The input START

Lemma print_datapoints_returns l :
  Forall (fun '(_, d) => known_datapoint d) l -> returns (print_datapoints l) (fun _ => True).
Proof.
  induction 1 as [|[name d] l Hd _ (out & IH & _)]; simpl; [auto|].
  destruct (sdv_display_returns d Hd) as (text & -> & _). rewrite IH. auto.
Qed.

Lemma print_map_returns (datapoints : gmap string SdvDatapoint) :
  map_Forall (fun _ d => known_datapoint d) datapoints ->
  returns (print_datapoints (hash_order (map_to_list datapoints))) (fun _ => True).
Proof.
  intros Hd. apply print_datapoints_returns. rewrite hash_order_perm. by apply map_Forall_to_list in Hd.
Qed.

Lemma find_property_elem properties path m : find_property properties path = Some m -> m ∈ properties.
Proof.
  unfold find_property. assert (forall found, fold_left (fun found metadata =>
    if String.eqb (sm_name metadata) path then Some metadata else found) properties found = Some m ->
    found = Some m \/ m ∈ properties) as Hf.
  { induction properties as [|x properties IH]; intros found; simpl; [by left|].
    intros [Hx|Hx]%IH; [|right; by right]. destruct (String.eqb _ _); [|by left].
    injection Hx as ->. right. left. }
  intros [Hm|Hm]%Hf; [done|done].
Qed.

Lemma read_value_returns m value : known_property m -> returns (read_value m value) (fun _ => True).
Proof.
  intros [dt Hdt]. unfold read_value. rewrite Hdt.
  destruct (sdv_try_into_data_value_returns value dt) as ([v|] & -> & _); auto.
Qed.

(** The one call of a command: what the client keeps stays known. *)
Ltac client_call :=
  match goal with |- context [sdv_run_client ?c ?s] =>
    let r := fresh "r" in let s1 := fresh "s1" in let Ec := fresh "Ec" in
    destruct (sdv_run_client c s) as [r s1] eqn:Ec; apply sdv_run_client_known in Ec; [destruct r|done]
  end.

The input END

What you have to do: Going line by line through the entries above, count each line that has the word "metadata", then state the count alone.

Exercise solution: 2